What I learnt from dating a model who was super gorgeous and all

in #life8 years ago

No that's not her.

Many years ago as I was in the beginning of my twenties, I dated a model.

She was physically gorgeous to me. 

She appeared on magazine covers and TV commercials.

Many were the times when my friends, both guys and girls alike would come up to me and tell me, "Wow Alden, your girlfriend is gorgeous! You're so lucky!"

I thought I was THE man. I thought I scored a big win.

But unfortunately, that was all she had going on for her: physical beauty.

She pretty much embodied the entire stereotype of a model, you know, somebody physically attractive, but had a horrible personality?

She was disrespectful and mean to customer service staff, something that really got to me because I was in that line back then working part-time.

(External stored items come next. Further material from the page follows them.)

Lemma cursor_written_after_notes_witness :
  let note := with_note "plain" "a.md" (with_data "hello" (doc "a.md")) in
  let env := withMemoryRepository (remote [note] "7" (mkChanges (Some []) "9")) in
  let t := trace (run env sync new (mkState None None, [])) in
  map isRepoWrite t = [false; false; true; false; false; false; false; false]
  /\ map isCursorWrite t = [false; false; false; false; false; false; true; false]
  /\ Forall (fun w => isRepoWrite w = true -> fulfilled w = true) (firstn 6 t)
  /\ Forall (fun w => isRepoWrite w = false) (skipn 7 t).
Proof.
  cbv zeta. split; [reflexivity|]. split; [reflexivity|].
  apply (cursor_written_after_notes _
           (withMemoryRepository
              (remote [with_note "plain" "a.md" (with_data "hello" (doc "a.md"))]
                      "7" (mkChanges (Some []) "9")))
           new (mkState None None, [])
           _ (nth 6 (trace (run
                (withMemoryRepository
                   (remote [with_note "plain" "a.md" (with_data "hello" (doc "a.md"))]
                           "7" (mkChanges (Some []) "9")))
                sync new (mkState None None, []))) (mkEvent new Ticked)) _);
    reflexivity.
Defined.

Lemma full_sync_never_deletes_witness :
  let fresh := with_note "plain" "a.md" (with_data "hello" (doc "a.md")) in
  let gone := mkDoc "old.md" None (Some "plain") (Some "old.md") (Some "x")
                    None None None None None (Some true) None None in
  let old := mkNote "old.md" "old.md" "kept" 0 0 4 in
  let o := run (withMemoryRepository (remote [fresh; gone] "7" (mkChanges None "7")))
               sync new (mkState None None, [("old.md", old)]) in
  upserted (trace o) = ["a.md"]
  /\ Forall (fun ev => isRepoDelete ev = false) (trace o)
  /\ MemoryNoteRepository.get "old.md" (snd (world o)) = Some old
  /\ skipped gone = true.
Proof.
  cbv zeta. split; [reflexivity|].
  pose proof (full_sync_never_deletes _
                (remote [with_note "plain" "a.md" (with_data "hello" (doc "a.md"));
                         mkDoc "old.md" None (Some "plain") (Some "old.md") (Some "x")
                               None None None None None (Some true) None None]
                        "7" (mkChanges None "7"))
                new (mkState None None)
                [("old.md", mkNote "old.md" "old.md" "kept" 0 0 4)] eq_refl)
    as (_ & (Hnodel & Hframe) & Hskip).
  split; [exact Hnodel|]. split.
  - etransitivity; [apply (Hframe "old.md") | reflexivity].
    intros [Heq | []]. discriminate.
  - apply Hskip. now left.
Defined.

End ServiceScenarios.

(* ================================================================== *)
(** * More on [MemoryNoteRepository] *)

Section MapFacts.
Context {V : Type}.

Lemma get_set_same (k : string) (v : V) (m : Js.Map V) :
  Js.get k (Js.set k v m) = Some v.
Proof.
  induction m as [|[k0 v0] m IH]; simpl.
  - now rewrite String.eqb_refl.
  - destruct (String.eqb_spec k k0) as [->|Hne]; simpl.
    + now rewrite String.eqb_refl.
    + destruct (String.eqb_spec k k0); [contradiction | exact IH].
Qed.

Lemma get_none_keys (k : string) (m : Js.Map V) :
  Js.get k m = None <-> ~ In k (Js.keys m).
Proof.
  induction m as [|[k0 v0] m IH]; simpl; [tauto|].
  destruct (String.eqb_spec k k0) as [->|Hne].
  - split; [discriminate | intros Hn; exfalso; apply Hn; now left].
  - rewrite IH. split; [intros Hn [Heq|Hin]; [congruence | tauto] | tauto].
Qed.

Lemma keys_set (k : string) (v : V) (m : Js.Map V) :
  Js.keys (Js.set k v m)
  = match Js.get k m with
    | Some _ => Js.keys m
    | None => (Js.keys m ++ [k])%list
    end.
Proof.
  induction m as [|[k0 v0] m IH]; simpl; [reflexivity|].
  destruct (String.eqb_spec k k0) as [->|Hne]; simpl; [reflexivity|].
  unfold Js.keys in *. rewrite IH. now destruct (Js.get k m).
Qed.

Lemma set_keeps_keys_unique (k : string) (v : V) (m : Js.Map V) :
  NoDup (Js.keys m) -> NoDup (Js.keys (Js.set k v m)).
Proof.
  intros Hnd. rewrite keys_set. destruct (Js.get k m) eqn:Hget; [exact Hnd|].
  apply get_none_keys in Hget.
  apply NoDup_app; [exact Hnd | repeat constructor; auto |].
  intros x Hx [<-|[]]. contradiction.
Qed.

Lemma length_set (k : string) (v : V) (m : Js.Map V) :
  List.length (Js.set k v m)
  = match Js.get k m with
    | Some _ => List.length m
    | None => Datatypes.S (List.length m)
    end.
Proof.
  induction m as [|[k0 v0] m IH]; simpl; [reflexivity|].
  destruct (String.eqb_spec k k0) as [->|Hne]; simpl; [reflexivity|].
  rewrite IH. now destruct (Js.get k m).
Qed.

Lemma delete_absent (k : string) (m : Js.Map V) :
  Js.get k m = None -> Js.delete k m = m.
Proof.
  induction m as [|[k0 v0] m IH]; simpl; [reflexivity|].
  destruct (String.eqb_spec k k0) as [->|Hne]; [discriminate|].
  intros Hget. now rewrite IH.
Qed.

Lemma keys_delete_subset (k x : string) (m : Js.Map V) :
  In x (Js.keys (Js.delete k m)) -> In x (Js.keys m).
Proof.
  induction m as [|[k0 v0] m IH]; simpl; [tauto|].
  destruct (String.eqb_spec k k0) as [->|Hne]; simpl; tauto.
Qed.

Lemma delete_keeps_keys_unique (k : string) (m : Js.Map V) :
  NoDup (Js.keys m) -> NoDup (Js.keys (Js.delete k m)).
Proof.
  induction m as [|[k0 v0] m IH]; simpl; intros Hnd; [constructor|].
  inversion Hnd as [|? ? Hnot Hnd']; subst.
  destruct (String.eqb_spec k k0) as [->|Hne]; simpl; [exact Hnd'|].
  constructor; [|apply IH, Hnd'].
  intros Hin. apply Hnot. eapply keys_delete_subset, Hin.
Qed.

You know what it's like to eat at a restaurant and when your date screams at the manager? It was embarrassing, to say the least.

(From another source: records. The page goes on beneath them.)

(** * caiatech-datalab: the export engine (backend/internal/models/export.go)

    A shallow embedding of the JSONL export engine and of the option
    parsing of its HTTP front end, followed by the properties of the
    specification that are stated about them.

    Conventions of the embedding.
    - A Go [string] is a [string] of bytes; [int] and [int64] are [Z]
      (every counter below is bounded by the length of a list, so no
      wrap-around can occur).
    - A slice is a [list]; an index expression [msgs[i]] is [index msgs i],
      which is [None] when Go would panic with an index out of range.  The
      functions that index therefore return an [option], [None] standing for
      the run-time panic.
    - The standard library functions the engine calls ([strings.TrimSpace],
      [strings.EqualFold], [json.Unmarshal]) are modelled after their Go
      documentation, the JSON ones on the syntax tree of the document. *)

From Stdlib Require Import ZArith Ascii.
From stdpp Require Import gmap strings list fin_maps sorting.

Local Open Scope Z_scope.
Set Warnings "-register-all".

(* ===================================================================== *)
(** ** Go strings *)
(* ===================================================================== *)

Module GoStrings.

Definition byte_is (c : ascii) (n : N) : bool := N.eqb (N_of_ascii c) n.

(** [asciiSpace] of package strings: tab, LF, VT, FF, CR and space. *)
Definition asciiSpace (c : ascii) : bool :=
  byte_is c 9 || byte_is c 10 || byte_is c 11 || byte_is c 12
  || byte_is c 13 || byte_is c 32.

(** The two-byte UTF-8 encodings of the runes for which [unicode.IsSpace]
    holds: U+0085 and U+00A0. *)
Definition space2 (c1 c2 : ascii) : bool :=
  byte_is c1 0xC2 && (byte_is c2 0x85 || byte_is c2 0xA0).

(** The three-byte ones: U+1680, U+2000..U+200A, U+2028, U+2029, U+202F,
    U+205F and U+3000. *)
Definition space3 (c1 c2 c3 : ascii) : bool :=
  (byte_is c1 0xE1 && byte_is c2 0x9A && byte_is c3 0x80)
  || (byte_is c1 0xE2 && byte_is c2 0x80
      && (N.leb 0x80 (N_of_ascii c3) && N.leb (N_of_ascii c3) 0x8A
          || byte_is c3 0xA8 || byte_is c3 0xA9 || byte_is c3 0xAF))
  || (byte_is c1 0xE2 && byte_is c2 0x81 && byte_is c3 0x9F)
  || (byte_is c1 0xE3 && byte_is c2 0x80 && byte_is c3 0x80).

(** [strings.TrimLeftFunc(s, unicode.IsSpace)]: drop white-space runes
    from the front.  A byte that does not start one of the encodings above
    decodes to a rune that is not white space (possibly [RuneError]) and
    stops the scan. *)
Fixpoint trimLeft (s : string) : string :=
  match s with
  | EmptyString => s
  | String c1 t1 =>
      if asciiSpace c1 then trimLeft t1
      else match t1 with
           | EmptyString => s
           | String c2 t2 =>
               if space2 c1 c2 then trimLeft t2
               else match t2 with
                    | EmptyString => s
                    | String c3 t3 =>
                        if space3 c1 c2 c3 then trimLeft t3 else s
                    end
           end
  end.

(** The same scan on the reversed string, for the right end: the last rune
    is white space exactly when the string ends with one of the encodings. *)
Fixpoint trimLeftRev (s : string) : string :=
  match s with
  | EmptyString => s
  | String c1 t1 =>
      if asciiSpace c1 then trimLeftRev t1
      else match t1 with
           | EmptyString => s
           | String c2 t2 =>
               if space2 c2 c1 then trimLeftRev t2
               else match t2 with
                    | EmptyString => s
                    | String c3 t3 =>
                        if space3 c3 c2 c1 then trimLeftRev t3 else s
                    end
           end
  end.

Definition trimRight (s : string) : string :=
  String.rev (trimLeftRev (String.rev s)).

(** [strings.TrimSpace]. *)
Definition TrimSpace (s : string) : string := trimRight (trimLeft s).

(** [len(s)]. *)
Definition len (s : string) : Z := Z.of_nat (String.length s).

(** [strings.Join(elems, sep)]. *)
Fixpoint Join (elems : list string) (sep : string) : string :=
  match elems with
  | [] => ""
  | [x] => x
  | x :: rest => x +:+ sep +:+ Join rest sep
  end.

Definition newline : string := String (ascii_of_N 10) EmptyString.

(** Lower-casing of the ASCII letters, the only folding that matters for
    the names compared below. *)
Definition lowerByte (c : ascii) : ascii :=
  let n := N_of_ascii c in
  if N.leb 65 n && N.leb n 90 then ascii_of_N (n + 32) else c.

Fixpoint lowerASCII (s : string) : string :=
  match s with
  | EmptyString => EmptyString
  | String c t => String (lowerByte c) (lowerASCII t)
  end.

(** [strings.EqualFold(s, "items")].  Under simple case folding the letters
    i, t, e and m are only equivalent to their capitals; s is also
    equivalent to U+017F (bytes C5 BF). *)
Definition foldsTo (letter : ascii) (c : ascii) : bool :=
  bool_decide (lowerByte c = letter).
Lemma band_name_replaced (name : string) :
  In name ["High"; "Medium"; "Low"; "Very Low"; "Zero"]%string ->
  Tool.names_to_numbers (Tool.Str name) = Tool.Num (Tool.band_number name)
  /\ Tool.numbers_to_names (Tool.Num (Tool.band_number name))
     = Tool.Str name.
Proof.
  simpl. intros [E|[E|[E|[E|[E|[]]]]]]; subst; split; reflexivity.
Qed.

Lemma band_number_inj (n1 n2 : string) :
  In n1 ["High"; "Medium"; "Low"; "Very Low"; "Zero"]%string ->
  In n2 ["High"; "Medium"; "Low"; "Very Low"; "Zero"]%string ->
  Tool.band_number n1 = Tool.band_number n2 -> n1 = n2.
Proof.
  simpl. intros [E|[E|[E|[E|[E|[]]]]]] [F|[F|[F|[F|[F|[]]]]]]; subst;
    intros H; (reflexivity || discriminate H).
Qed.

Lemma combine_map {A B C D : Type} (f : A -> C) (g : B -> D) (l : list A)
  (l' : list B) :
  combine (map f l) (map g l')
  = map (fun x => (f (fst x), g (snd x))) (combine l l').
Proof.
  revert l'. induction l as [|x l IH]; intros [|y l']; simpl;
    try reflexivity.
  now rewrite IH.
Qed.

Lemma In_combine_nth {A B : Type} (l : list A) (l' : list B) (da : A)
  (db : B) (x : A * B) :
  length l = length l' ->
  In x (combine l l') <->
  exists i, (i < length l)%nat /\ x = (nth i l da, nth i l' db).
Proof.
  intros Hl. split.
  - intros Hin. destruct (In_nth _ _ (da, db) Hin) as (i & Hi & Hx).
    rewrite length_combine in Hi. exists i. split; [lia|].
    rewrite <- Hx. now apply combine_nth.
  - intros (i & Hi & ->). rewrite <- combine_nth by assumption.
    apply nth_In. rewrite length_combine. lia.
Qed.

Lemma flood_probability_inv (dff : list Tool.circle)
  (easting northing : arr) (bands : list string) :
  Tool.get_easting_northing_flood_probability dff easting northing
  = Tool.Returns bands ->
  length bands = length easting
  /\ length easting = length northing
  /\ forall i, (i < length easting)%nat ->
       Tool.get_probs dff (nth i easting 0, nth i northing 0)
       = Tool.Returns (nth i bands ""%string).
Proof.
  unfold Tool.get_easting_northing_flood_probability.
  destruct (Nat.eqb_spec (length easting) (length northing)) as [Hl|];
    [|discriminate].
  intros H.
  destruct (apply_rows_inv _ _ _ (0, 0) ""%string H) as [Hlen Hnth].
  rewrite length_combine in Hlen, Hnth.
  split; [lia|]. split; [assumption|]. intros i Hi.
  rewrite <- Hnth by lia. now rewrite combine_nth.
Qed.

Lemma map_fst_combine {A B : Type} (l : list A) (l' : list B) :
  length l = length l' -> map fst (combine l l') = l.
Proof.
  revert l'. induction l as [|x l IH]; intros [|y l'] Hl; simpl in *;
    try reflexivity; try lia.
  rewrite IH; [reflexivity | lia].
Qed.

She was spoiled and demanding, always wanting things her way, and when it didn't go her way, she'd take it out on others or just sulk the entire day.

She blatantly said once that she was of a different "league." I remember telling her that as a boyfriend, I didn't really feel secure about her going out with other guys. Then she got mad saying she was a different league and hence should be allowed to do anything she wanted.

She was even disrespectful to her parents. Know what it's like to stand there while she says, "Fuck you!" to her own dad? It was bizarre.

Heck, she was even disrespectful to my late dad, making insults at him (for no real reason) in the middle of a huge fight.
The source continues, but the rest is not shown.